Perusing various marketplaces at random reveals an array of wicker products crafted from a diverse range of both natural and human-made materials. Whether it’s furniture, baskets, or hats, both categories continue to enjoy widespread use today.

There are two main types of wicker – natural and all-weather. Understanding the differences between these two types can help you choose the best option for your needs.

Natural Wicker:

  • Material: Natural wicker is made from organic materials like rattan, bamboo, or willow. Rattan is the most common material used for natural wicker furniture, as it is strong, flexible, and lightweight.
  • Appearance: Natural wicker has a natural, earthy look with subtle variations in color and texture. The exact appearance will depend on the type of material used and the weaving technique.
  • Durability: Natural wicker is moderately durable, but it is not as resistant to moisture, sunlight, and extreme temperatures as all-weather wicker. It requires regular maintenance, such as cleaning and applying protective coatings, to prevent it from drying out and cracking.
  • Pros: Natural wicker is a natural and sustainable material. It is also lightweight and easy to move. Additionally, the natural variations in color and texture can add a unique and organic element to your décor.
  • Cons: Natural wicker is not as durable as all-weather wicker and requires more maintenance. It can also be more expensive than all-weather wicker.
  • Best for: Indoor use or sheltered outdoor areas.

All-Weather Wicker:

  • Material: All-weather wicker is made from synthetic materials, typically high-density polyethylene (HDPE) or polypropylene. These materials are designed to resemble natural wicker while offering improved durability and weather resistance.
  • Appearance: All-weather wicker can be made to look very similar to natural wicker, or it can be available in a wider range of colors and finishes.
  • Durability: All-weather wicker is highly durable and can withstand moisture, sunlight, and extreme temperatures. It requires minimal maintenance and is easy to clean.
  • Pros: All-weather wicker is more durable and requires less maintenance than natural wicker. It is also available in a wider range of colors and finishes.
  • Cons: All-weather wicker is not as natural-looking as natural wicker and may not have the same unique variations in color and texture. It can also be slightly more expensive than natural wicker.
  • Best for: Outdoor use or high-traffic areas.
Textured Background


The best type of wicker for you will depend on your individual needs and preferences. Here are some factors to consider:

Where will the furniture be used? If you plan to use the furniture outdoors, all-weather wicker is the better choice.

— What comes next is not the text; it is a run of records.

Definition yyexca : list Z := [-1; 1; 0; -1; -2; 0].
Definition yyact : list Z :=
  [12; 3; 14; 10; 15; 13; 4; 8; 10; 1; 5; 2; 11; 7; 6; 0; 0; 16; 0; 0; 0; 0; 18; 19; 17; 0; 0; 0; 0; 0;
   0; 0; 0; 0; 0; 0; 0; 0; 0; 0; 0; 0; 0; 0; 0; 0; 0; 9].
Definition yypact : list Z :=
  [-90; -3000; -31; 2; 7; -93; -39; -56; -41; 7; -3000; -3000; -3000; 2; 7; 7; -3000; -3000; -3000; -3000].
Definition yypgo : list Z := [0; 14; 13; 10; 11; 7; 9].
Definition yyr1 : list Z := [0; 6; 6; 4; 3; 3; 1; 1; 2; 2; 2; 2; 5].
Definition yyr2 : list Z := [0; 3; 7; 7; 3; 7; 3; 7; 3; 5; 5; 7; 3].
Definition yychk : list Z :=
  [-3000; -6; -4; 91; 37; -3; -1; -2; -5; 45; 1; -5; 93; 44; 58; 45; -5; -3; -5; -5].
Definition yydef : list Z := [0; -2; 1; 0; 0; 0; 4; 6; 8; 0; 12; 2; 3; 0; 0; 10; 9; 5; 7; 11].

(** A table access; outside the table there is no value. *)
Definition at_ (t : list Z) (i : Z) : option Z := if i <? 0 then None else t !! Z.to_nat i.

(** ** The driver [idxparse] *)

(** [YYSTYPE]; [Undef] is a value the parser has not set. *)
Inductive YYSTYPE := Undef | Ival (i : Z) | IdxType (i : idxList) | IdxPtr (l : list idxList).

Record yystate := YY {
  yys : list Z;           (* states, top first *)
  yyv : list YYSTYPE;
  yy_state : Z;
  yyval : YYSTYPE;
  yychar : Z;             (* -1: none read *)
  yyerrflag : Z;
  input : list tok;
  token : option (list ascii);   (* NULL until the first [s_lookup] *)
  idxerrno : Z;
  out_list : list idxList;      (* *idxList *)
  out_limit : Z }.              (* *maxJLimit *)

(** Where control goes next: to [yy_stack], to [yy_newstate], or out. *)
Inductive outcome :=
| Goes (st : yystate)
| Again (st : yystate)
| Accepts (st : yystate)
| Aborts (st : yystate).

Definition set_state (st : yystate) (n : Z) : yystate :=
  YY (yys st) (yyv st) n (yyval st) (yychar st) (yyerrflag st) (input st) (token st) (idxerrno st)
    (out_list st) (out_limit st).
Definition set_errflag (st : yystate) (n : Z) : yystate :=
  YY (yys st) (yyv st) (yy_state st) (yyval st) (yychar st) n (input st) (token st) (idxerrno st)
    (out_list st) (out_limit st).
Definition set_errno (st : yystate) (n : Z) : yystate :=
  YY (yys st) (yyv st) (yy_state st) (yyval st) (yychar st) (yyerrflag st) (input st) (token st) n
    (out_list st) (out_limit st).
Definition set_out (st : yystate) (l : list idxList) (m : Z) : yystate :=
  YY (yys st) (yyv st) (yy_state st) (yyval st) (yychar st) (yyerrflag st) (input st) (token st) (idxerrno st) l m.
Definition set_val (st : yystate) (v : YYSTYPE) : yystate :=
  YY (yys st) (yyv st) (yy_state st) v (yychar st) (yyerrflag st) (input st) (token st) (idxerrno st)
    (out_list st) (out_limit st).
Definition set_stack (st : yystate) (ps : list Z) (pv : list YYSTYPE) : yystate :=
  YY ps pv (yy_state st) (yyval st) (yychar st) (yyerrflag st) (input st) (token st) (idxerrno st)
    (out_list st) (out_limit st).
Definition set_char (st : yystate) (c : Z) (inp : list tok) (t : option (list ascii)) : yystate :=
  YY (yys st) (yyv st) (yy_state st) (yyval st) c (yyerrflag st) inp t (idxerrno st)
    (out_list st) (out_limit st).

(** [s_lookup], for the tokens that have a text. *)
Definition s_lookup (tk : option (list ascii)) (t : tok) : option (list ascii) :=
  match ttext t with Some w => Some w | None => tk end.

(** [if (yychar < 0 && (yychar = yylex()) < 0) yychar = 0;] *)
Definition read_char (st : yystate) : yystate :=
  if yychar st <? 0 then
    match input st with
    | [] => set_char st 0 [] (token st)
    | t :: ts => set_char st (Z.max 0 (tcode t)) ts (s_lookup (token st) t)
    end
  else st.

(** The state that [yychar] shifts to. *)
Definition shifts (st c : Z) : option (option Z) :=
  n ← at_ yypact st;
  let n := n + c in
  if (n <? 0) || (YYLAST <=? n) then Some None else
  n ← at_ yyact n;
  k ← at_ yychk n;
  Some (if k =? c then Some n else None).

(** The search of [yyexca] for a state with several default actions. *)
Fixpoint exca_find (fuel : nat) (i st : Z) : option Z :=
  match fuel with
  | O => None
  | S k => a ← at_ yyexca i; b ← at_ yyexca (i + 1);
           if (a =? -1) && (b =? st) then Some i else exca_find k (i + 2) st
  end.
Fixpoint exca_action (fuel : nat) (i c : Z) : option Z :=
  match fuel with
  | O => None
  | S k => a ← at_ yyexca (i + 2);
           if (0 <=? a) && negb (a =? c) then exca_action k (i + 2) c else at_ yyexca (i + 3)
  end.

How much maintenance are you willing to do? Natural wicker requires regular maintenance, while all-weather wicker requires minimal maintenance.

What is your budget? All-weather wicker is typically more expensive than natural wicker.

What style are you trying to achieve? If you want a natural, earthy look, natural wicker is the way to go. If you prefer a more modern look, an all-weather wicker may be a better option.